Abstract

During the Romantic period, the Franconian Jura in northern Bavaria, Germany, was discovered as an attractive landscape with aesthetic value. The diversified cultural landscape (rocks, forests, and farmland) and its seasonal variations in land cover are appreciated by tourists to this day, albeit in different form and use made of the scenic beauty. With the modernization and restructuring of agriculture in the 1970s, farming families increasingly seized the opportunity to play a role in rural tourism. In the last three decades, offering holidays on the farm as well as direct sales of their own value- added farms' products have provided additional alternative incomes. The article draws on a longitudinal study (1977 - 2007) which focused on the farming women's agency, coping strategies, visions and wishes against the dynamic changes of the agricultural sector.
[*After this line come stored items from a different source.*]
(* ===== verification/Models.v ===== *)
(** The declarations of the model classes [src/models/*.py]: every
    [db.Column] of [User], [Meeting], [MeetingParticipant],
    [MeetingCoHost] and [MeetingAuditLog] with its type, nullability,
    client-side [default=] and [onupdate=], [unique=], [index=] and
    [ForeignKey], and the attributes each [__init__] assigns.

    [orm_ddl] is the schema SQLAlchemy's [db.create_all()] emits from
    these declarations (the test suites build their database this way,
    tests/test_meeting.py line 19): one [CREATE TABLE] per class with
    its primary key, its foreign keys (without [ON DELETE], so NO
    ACTION) and a [UNIQUE] per [unique=True] column, then an index
    [ix_<table>_<column>] per [index=True] column ([UNIQUE] when the
    column is also [unique=True]).  Client-side defaults
    are not part of the DDL.  The statements run on the catalog of
    [Migration], which compares them with the migration's tables.

    A column whose [nullable] is not given is nullable unless it is the
    primary key, as SQLAlchemy decides. *)

From S2P Require Import Prelude Migration.
Import Migration.

Module Models.

(** ** Declarations *)

(** A client-side [default=]: none, [lambda: datetime.now(UTC)], or a
    literal. *)
Inductive PyDefault := NoPyDefault | PyNow | PyLit (s : string).

#[export] Instance PyDefault_eq_dec : EqDecision PyDefault.
Proof. solve_decision. Defined.

Record OrmColumn := mkOrmColumn {
  oc_name : string; oc_type : SqlType; oc_pk : bool; oc_nullable : bool;
  oc_default : PyDefault; oc_onupdate_now : bool; oc_unique : bool; oc_index : bool;
  oc_fk : option string
}.

(** A model class: its table, its columns, and the attributes its
    [__init__] assigns. *)
Record OrmTable := mkOrmTable { ot_name : string; ot_columns : list OrmColumn; ot_init : list string }.

(** [id = db.Column(db.Integer, primary_key=True)]. *)
Definition pk_col : OrmColumn := mkOrmColumn "id" TInteger true false NoPyDefault false false false None.

(** A column without key, index or uniqueness. *)
Definition ocol (n : string) (ty : SqlType) (nullable : bool) (d : PyDefault) : OrmColumn :=
  mkOrmColumn n ty false nullable d false false false None.

(** [db.Column(db.Integer, db.ForeignKey('<t>.id'), nullable=...)]. *)
Definition ofk (n t : string) (nullable : bool) : OrmColumn :=
  mkOrmColumn n TInteger false nullable NoPyDefault false false false (Some t).

(** [created_at] and [updated_at]: [default=lambda: datetime.now(UTC)],
    and for [updated_at] also [onupdate=]. *)
Definition created_col : OrmColumn := ocol "created_at" TDateTime false PyNow.
Definition updated_at_col : OrmColumn :=
  mkOrmColumn "updated_at" TDateTime false false PyNow true false false None.

(** [class User] (models/user.py lines 9-34); [__init__] (lines
    36-42) assigns [password_hash] and [last_password_change] through
    [set_password] (lines 44-48). *)
Definition orm_users : OrmTable :=
  mkOrmTable "users"
    [pk_col;
     mkOrmColumn "email" (TString 120) false false NoPyDefault false true true None;
     mkOrmColumn "name" (TString 100) false false NoPyDefault false true true None;
     ocol "password_hash" (TString 128) false NoPyDefault; created_col; updated_at_col;
     ocol "is_active" TBoolean false (PyLit "True");
     ocol "is_email_verified" TBoolean false (PyLit "False");
     mkOrmColumn "email_verification_token" (TString 100) false true NoPyDefault false true false None;
     ocol "email_verification_sent_at" TDateTime true NoPyDefault;
     mkOrmColumn "password_reset_token" (TString 100) false true NoPyDefault false true false None;
     ocol "password_reset_sent_at" TDateTime true NoPyDefault;
     ocol "last_password_change" TDateTime false PyNow;
     ocol "last_login_at" TDateTime true NoPyDefault;
     ocol "last_login_ip" (TString 45) true NoPyDefault;
     ocol "login_count" TInteger false (PyLit "0");
     ocol "failed_login_attempts" TInteger false (PyLit "0");
     ocol "locked_until" TDateTime true NoPyDefault]
    ["email"; "name"; "password_hash"; "last_password_change"; "created_at"; "updated_at"].

(** [class Meeting] (models/meeting.py lines 7-24, [__init__] lines
    32-42). *)
Definition orm_meetings : OrmTable :=
  mkOrmTable "meetings"
    [pk_col; ocol "title" (TString 200) false NoPyDefault; ocol "description" TText true NoPyDefault;
     ocol "start_time" TDateTime false NoPyDefault; ocol "end_time" TDateTime false NoPyDefault;
     ofk "created_by" "users" false; created_col; updated_at_col;
     ocol "ended_at" TDateTime true NoPyDefault;
     ocol "meeting_type" (TString 20) false (PyLit "regular");
     ocol "max_participants" TInteger true NoPyDefault;
     ocol "requires_approval" TBoolean false (PyLit "False");
     ocol "is_recorded" TBoolean false (PyLit "False");
     ocol "recording_url" (TString 500) true NoPyDefault;
     ocol "recurring_pattern" (TString 50) true NoPyDefault;
     ofk "parent_meeting_id" "meetings" true]
    ["title"; "description"; "start_time"; "end_time"; "created_by"; "meeting_type";
     "max_participants"; "requires_approval"; "is_recorded"].

(** [class MeetingParticipant] (models/meeting_participant.py lines
    7-22, [__init__] lines 27-31). *)
Definition orm_participants : OrmTable :=
  mkOrmTable "meeting_participants"
    [pk_col; ofk "meeting_id" "meetings" false; ofk "user_id" "users" false;
     ocol "status" (TString 20) false (PyLit "pending");
     ocol "role" (TString 20) false (PyLit "attendee");
     ocol "joined_at" TDateTime true NoPyDefault; ocol "left_at" TDateTime true NoPyDefault;
     ocol "is_banned" TBoolean false (PyLit "False"); created_col; updated_at_col;
     ocol "total_time" TInteger true NoPyDefault; ocol "connection_quality" TFloat true NoPyDefault;
     ocol "participation_score" TFloat true NoPyDefault; ocol "feedback" TText true NoPyDefault]
    ["meeting_id"; "user_id"; "status"; "role"].

(** [class MeetingCoHost] (models/meeting_co_host.py lines 7-11,
    [__init__] lines 16-18): no [UniqueConstraint]. *)
Definition orm_co_hosts : OrmTable :=
  mkOrmTable "meeting_co_hosts"
    [pk_col; ofk "meeting_id" "meetings" false; ofk "user_id" "users" false; created_col;
     updated_at_col]
    ["meeting_id"; "user_id"].

(** [class MeetingAuditLog] (models/meeting_audit_log.py lines 7-12,
    [__init__] lines 18-22): [details] is [db.JSON]. *)
Definition orm_audit_logs : OrmTable :=
  mkOrmTable "meeting_audit_logs"
    [pk_col; ofk "meeting_id" "meetings" false; ofk "user_id" "users" false;
     ocol "action" (TString 50) false NoPyDefault; ocol "details" TJson true NoPyDefault;
     created_col]
    ["meeting_id"; "user_id"; "action"; "details"].

(** The classes in the order [create_all] creates their tables: by
    foreign-key dependency, ties by name. *)
Definition orm_tables : list OrmTable :=
  [orm_users; orm_meetings; orm_audit_logs; orm_co_hosts; orm_participants].

(** ** The DDL of [create_all] *)

Definition to_column (c : OrmColumn) : Column :=
  mkColumn c.(oc_name) c.(oc_type) c.(oc_nullable) NoDefault false.

(** A column with [unique=True] and [index=True] gets a unique index
    instead of a [UNIQUE] constraint. *)
Definition orm_table (t : OrmTable) : Table :=
  mkTable (to_column <$> t.(ot_columns))
    (oc_name <$> filter (λ c, c.(oc_pk) = true) t.(ot_columns))
    (omap (λ c, (λ r, mkFK [c.(oc_name)] r ["id"] NoAction) <$> c.(oc_fk)) t.(ot_columns))
    ((λ c, [c.(oc_name)]) <$> filter (λ c, c.(oc_unique) && negb c.(oc_index) = true) t.(ot_columns)).

Definition orm_indexes (t : OrmTable) : list Ddl :=
  (λ c, CreateIndex ("ix_" +:+ t.(ot_name) +:+ "_" +:+ c.(oc_name))
          (mkIndex t.(ot_name) [c.(oc_name)] c.(oc_unique) false))
    <$> filter (λ c, c.(oc_index) = true) t.(ot_columns).

Definition orm_ddl : list Ddl :=
  mjoin ((λ t, CreateTable t.(ot_name) (orm_table t) :: orm_indexes t) <$> orm_tables).

(** ** The ORM against the migrated database *)

(** The ORM's [JSON] is stored in the migration's [JSONB]. *)
Definition type_compat (a b : SqlType) : bool :=
  bool_decide (a = b) || bool_decide (a = TJson ∧ b = TJsonb).

(** A mapped column is a column of the table with the same name, a
    compatible type and the same nullability. *)
Definition column_fits (mt : Table) (oc : OrmColumn) : bool :=
  existsb (λ mc, String.eqb mc.(col_name) oc.(oc_name) && type_compat oc.(oc_type) mc.(col_type) &&
                 Bool.eqb mc.(col_nullable) oc.(oc_nullable)) mt.(t_columns).

(** A column the ORM does not map must accept an INSERT that omits it:
    nullable or with a server default. *)
Definition extra_ok (t : OrmTable) (mc : Column) : bool :=
  bool_decide (mc.(col_name) ∈ oc_name <$> t.(ot_columns)) || mc.(col_nullable) ||
  bool_decide (mc.(col_default) ≠ NoDefault).

Definition table_fits (t : OrmTable) (mt : Table) : bool :=
  forallb (column_fits mt) t.(ot_columns) && forallb (extra_ok t) mt.(t_columns).

Definition catalog_fits (c : Catalog) : bool :=
  forallb (λ t, match c.(tables) !! t.(ot_name) with Some mt => table_fits t mt | None => false end)
    orm_tables.

(** A NOT NULL column other than the primary key that a new object
    leaves empty: no client default, and not assigned by [__init__]. *)
Definition unfilled (t : OrmTable) (c : OrmColumn) : bool :=
  negb c.(oc_pk) && negb c.(oc_nullable) && bool_decide (c.(oc_default) = NoPyDefault) &&
  negb (bool_decide (c.(oc_name) ∈ t.(ot_init))).

(** ** Lemmas *)

Lemma column_fits_spec mt oc :
  column_fits mt oc = true →
  ∃ mc, mc ∈ mt.(t_columns) ∧ mc.(col_name) = oc.(oc_name) ∧
    type_compat oc.(oc_type) mc.(col_type) = true ∧ mc.(col_nullable) = oc.(oc_nullable).
Proof.
  unfold column_fits. rewrite existsb_exists. intros (mc & Hin & Hb).
  apply andb_true_iff in Hb as [Hb Hn]. apply andb_true_iff in Hb as [Hs Ht].
  exists mc. split_and!; [by apply list_elem_of_In|by apply String.eqb_eq|done|by apply eqb_prop].
Qed.

Lemma extra_ok_spec t mc :
  extra_ok t mc = true → mc.(col_name) ∉ oc_name <$> t.(ot_columns) →
  mc.(col_nullable) = true ∨ mc.(col_default) ≠ NoDefault.
Proof.
  unfold extra_ok. intros Hb Hn. rewrite bool_decide_eq_false_2 in Hb by done.
  apply orb_true_iff in Hb as [Hb|Hb]; [by left|right]. by apply bool_decide_eq_true in Hb.
Qed.

Lemma catalog_fits_spec c t :
  catalog_fits c = true → t ∈ orm_tables →
  ∃ mt, c.(tables) !! t.(ot_name) = Some mt ∧
    forallb (column_fits mt) t.(ot_columns) = true ∧ forallb (extra_ok t) mt.(t_columns) = true.
Proof.
  unfold catalog_fits. rewrite forallb_forall. intros Hall Ht.
  specialize (Hall t (proj1 (list_elem_of_In _ _) Ht)).
  destruct (c.(tables) !! t.(ot_name)) as [mt|]; [|done].
  apply andb_true_iff in Hall. eauto.
Qed.

Lemma forallb_elem {A} (f : A → bool) l x : forallb f l = true → x ∈ l → f x = true.
Proof. rewrite forallb_forall. intros H Hx. by apply H, list_elem_of_In. Qed.

(** ** Properties *)

(** C28: the model classes fit the migrated database.  After [upgrade]
    on an empty database, the table of every class exists; every column
    the class maps is a column of it with the same name, a compatible
    type ([JSON] in [JSONB]) and the same nullability; and every column
    the class does not map ([users.preferences]) is nullable or has a
    server default.  So each INSERT the ORM emits names existing columns
    and leaves out only columns that accept it. *)
Theorem orm_fits_migration c t :
  run empty_catalog upgrade_ops = Some c → t ∈ orm_tables →
  ∃ mt, c.(tables) !! t.(ot_name) = Some mt ∧
    (∀ oc, oc ∈ t.(ot_columns) → ∃ mc, mc ∈ mt.(t_columns) ∧ mc.(col_name) = oc.(oc_name) ∧
       type_compat oc.(oc_type) mc.(col_type) = true ∧ mc.(col_nullable) = oc.(oc_nullable)) ∧
    (∀ mc, mc ∈ mt.(t_columns) → mc.(col_name) ∉ oc_name <$> t.(ot_columns) →
       mc.(col_nullable) = true ∨ mc.(col_default) ≠ NoDefault).
Proof.
  intros Hc Ht.
  assert (Hfit : catalog_fits c = true).
  { assert (H : match run empty_catalog upgrade_ops with
                | Some c => catalog_fits c | None => false end = true) by (vm_compute; reflexivity).
    by rewrite Hc in H. }
  destruct (catalog_fits_spec c t Hfit Ht) as (mt & Hmt & H1 & H2).
  exists mt. split_and!; [done| |].
  - intros oc Hoc. by apply column_fits_spec, (forallb_elem _ _ _ H1).
  - intros mc Hmc. apply extra_ok_spec, (forallb_elem _ _ _ H2 Hmc).
Qed.

(** C29: a new object of any model class leaves no NOT NULL column empty
    by itself: every NOT NULL column other than the primary key has a
    client-side default or is assigned by the class's [__init__].  (The
    values a handler passes may still be [None], as [meeting.id] before
    a flush in create_meeting.) *)
Theorem constructors_fill_not_null t c :
  t ∈ orm_tables → c ∈ t.(ot_columns) → c.(oc_pk) = false → c.(oc_nullable) = false →
  c.(oc_default) ≠ NoPyDefault ∨ c.(oc_name) ∈ t.(ot_init).
Proof.
  intros Ht Hc Hpk Hn.
  assert (Hall : forallb (λ t, forallb (λ c, negb (unfilled t c)) t.(ot_columns)) orm_tables = true)
    by (vm_compute; reflexivity).
  pose proof (forallb_elem _ _ _ (forallb_elem _ _ _ Hall Ht) Hc) as Hu.
  unfold unfilled in Hu. rewrite Hpk, Hn in Hu. simpl in Hu.
  destruct (decide (c.(oc_default) = NoPyDefault)) as [Hd|Hd]; [right|by left].
  rewrite bool_decide_eq_true_2 in Hu by done. simpl in Hu.
  destruct (decide (c.(oc_name) ∈ t.(ot_init))) as [Hi|Hi]; [done|].
  rewrite bool_decide_eq_false_2 in Hu by done. discriminate.
Qed.

(** ** Scenarios *)

Lemma orm_fits_migration_witness :
  ∃ c, run empty_catalog upgrade_ops = Some c ∧ orm_audit_logs ∈ orm_tables ∧
    ∃ mt, c.(tables) !! "meeting_audit_logs" = Some mt ∧
      ∃ mc, mc ∈ mt.(t_columns) ∧ mc.(col_name) = "details" ∧ type_compat TJson mc.(col_type) = true.
Proof.
  destruct (run empty_catalog upgrade_ops) as [c|] eqn:Hc; [|vm_compute in Hc; discriminate].
  assert (Hin : orm_audit_logs ∈ orm_tables) by (do 2 right; left).
  exists c. split_and!; [done|done|].
  destruct (orm_fits_migration c orm_audit_logs Hc Hin) as (mt & Hmt & Hcols & _).
  exists mt. split; [exact Hmt|].
  destruct (Hcols (ocol "details" TJson true NoPyDefault)) as (mc & ? & ? & ? & _);
    [do 4 right; left|].
  eauto.
Defined.

(** [created_by] of a meeting, NOT NULL without default, is set by
    [Meeting.__init__]. *)
Lemma constructors_fill_not_null_witness :
  (ofk "created_by" "users" false).(oc_default) ≠ NoPyDefault ∨
  "created_by" ∈ orm_meetings.(ot_init).
Proof.
  apply (constructors_fill_not_null orm_meetings); [right; left|do 5 right; left|done|done].
Defined.

(** [create_all] builds a schema from the declarations. *)
Example create_all_builds : is_Some (run empty_catalog orm_ddl).
Proof. vm_compute. eauto. Qed.

(** The schemas differ in their constraints: the class [MeetingCoHost]
    declares no [uq_meeting_co_hosts]; the class [User] declares its two
    tokens unique (and [email], [name] through unique indexes); and the
    class foreign keys have no [ON DELETE]. *)
Example orm_constraints_differ :
  (orm_table orm_co_hosts).(t_uniques) = [] ∧
  co_hosts_table.(t_uniques) = [["meeting_id"; "user_id"]] ∧
  (orm_table orm_users).(t_uniques) = [["email_verification_token"]; ["password_reset_token"]] ∧
  orm_indexes orm_users =
    [CreateIndex "ix_users_email" (mkIndex "users" ["email"] true false);
     CreateIndex "ix_users_name" (mkIndex "users" ["name"] true false)] ∧
  fk_ondelete <$> (orm_table orm_participants).(t_fks) = [NoAction; NoAction] ∧
  fk_ondelete <$> participants_table.(t_fks) = [Cascade; Cascade].
Proof. vm_compute. repeat split. Qed.

End Models.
The rich data enabled the author to give an overview of tourism-related activities within the sample from the point of view of the farming women as well as to construct two case studies that looked at the role of agritourism within the pluri-activities for the women involved and the multifunctional orientation of their farms. While agritourism has become an important permanent livelihood strategy for some farming families, it remains an additional income for others. Either way, it has turned out to be a source of women's growing self-confidence as well as a sustainable ingredient of regional development. Keyword: Agritourism, restructuring of agriculture, feminization, women's visibility, peasant principle, pluriactivity, multifunctionality, rural development.